InfantSEE® (888-396-3937 or 314-983-4160; website ) is a public health service program that provides eye and vision care for infants. Member optometrists provide a comprehensive eye assessment for infants between 6 and 12 months of age at no cost to the families.
Sight for Students (888-290-4964; website) is a program by Vision Service Plan that provides free eye exams and eyeglasses to low income and uninsured children 18 years and younger that qualify for the program.
New Eyes (973-376-4903; website) provides vouchers to people who need to buy new prescription eyeglasses. Voucher applications are only available on the New Eyes website. Applications must be completed and submitted by a social service agency.

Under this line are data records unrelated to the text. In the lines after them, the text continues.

(** ** X19: the user [get_current_user] lets through *)

(** X19. Whoever [get_current_user] lets through has a true [sub], a
    role that is true (never [None], never empty) and an email that is
    not [None]. A true role in [user_metadata] decides alone: a second
    token whose claims agree with the first on [sub], [email] and
    [user_metadata] gives the same user, whatever its [app_metadata]
    holds, even when that is not a dict. *)
Theorem X19_role_of_a_caller jwt_decode token payload u :
  jwt_decode token = Some payload ->
  Auth.get_current_user jwt_decode token = inr u ->
  truthy (Auth.user_id u) = true
  /\ truthy (Auth.role u) = true
  /\ Auth.email u <> JNull
  /\ forall role token' payload',
       get (dget payload "user_metadata" (JObj [])) "role" JNull = inr role ->
       truthy role = true ->
       jwt_decode token' = Some payload' ->
       dget payload' "sub" JNull = dget payload "sub" JNull ->
       dget payload' "email" JNull = dget payload "email" JNull ->
       dget payload' "user_metadata" (JObj []) = dget payload "user_metadata" (JObj []) ->
       Auth.role u = role /\ Auth.get_current_user jwt_decode token' = inr u.
Proof.
  intros Hdecode. unfold Auth.get_current_user, Auth.decode_supabase_jwt.
  rewrite Hdecode.
  destruct (truthy (dget payload "sub" JNull)) eqn:Hsub; [|discriminate]. simpl.
  assert (Hmail : or_else (dget payload "email" JNull) (JStr "") <> JNull).
  { unfold or_else. destruct (truthy (dget payload "email" JNull)) eqn:Hm; [|done].
    intros Heq. rewrite Heq in Hm. discriminate. }
  destruct (get (dget payload "user_metadata" (JObj [])) "role" JNull)
    as [msg|r1] eqn:Huser; [discriminate|].
  destruct (truthy r1) eqn:Hr1.
  - intros [= <-]. simpl.
    split; [exact Hsub|]. split; [exact Hr1|]. split; [exact Hmail|].
    intros role token' payload' [= <-] _ Hdecode' Hsub' Hmail' Huser'.
    split; [reflexivity|].
    rewrite Hdecode', Hsub', Hmail', Huser', Hsub. simpl.
    by rewrite Huser, Hr1.
  - destruct (get (dget payload "app_metadata" (JObj [])) "role" JNull)
      as [msg|r2]; [discriminate|].
    intros [= <-]. simpl.
    split; [exact Hsub|]. split; [|split; [exact Hmail|]].
    + unfold or_else. by destruct (truthy r2) eqn:Hr2.
    + intros role token' payload' [= <-] Hrole. congruence.
Qed.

NeedyMeds (800-503-6897; website) offers a database of free or at low cost medications for people who are uninsured or low income.
Partnership for Prescription Assistance (website) helps people find assistance via 475 public and private patient assistance programs. The program is funded by pharmaceutical companies.
Patient Access Network Foundation (866-316-7263; website) helps with copayments for eligible uninsured and insured patients who need treatment for retinal vein occlusion, uveitis, macular diseases, age-related macular degeneration and diabetic macular edema.
RX Assist (website) provides information, resources, news and a directory of patient assistance programs that offer affordable or free medications.
Medicare Benefit for Eye Exams
For people with diabetes—People with Medicare (800-633-4227; website) who have diabetes can get a dilated eye exam for diabetic retinopathy. Your doctor will decide how often you need this exam.
For people at risk for glaucoma—Medicare will pay for an eye exam to check for glaucoma once every 12 months.
Patients must pay 20 percent of the Medicare-approved amount after the yearly Part B deductible.
Medicaid and Children’s Health Insurance Program (CHIP)
Offers free or low-cost health coverage for eligible children, teens up to 19, and other family members who qualify for the program. These programs may be called by different names in your state. To apply, visit your state’s Medicaid website. You can also call 877-543-7669 or click here.
Affordable Care Act
The Affordable Care Act (800-508-6754; website ) was enacted in 2010 to put in place comprehensive health insurance reforms, and to make health care more affordable, accessible, and of a higher quality for everyone ,including those who were uninsured or had inadequate coverage. People who are eligible can apply for health coverage during open enrollment.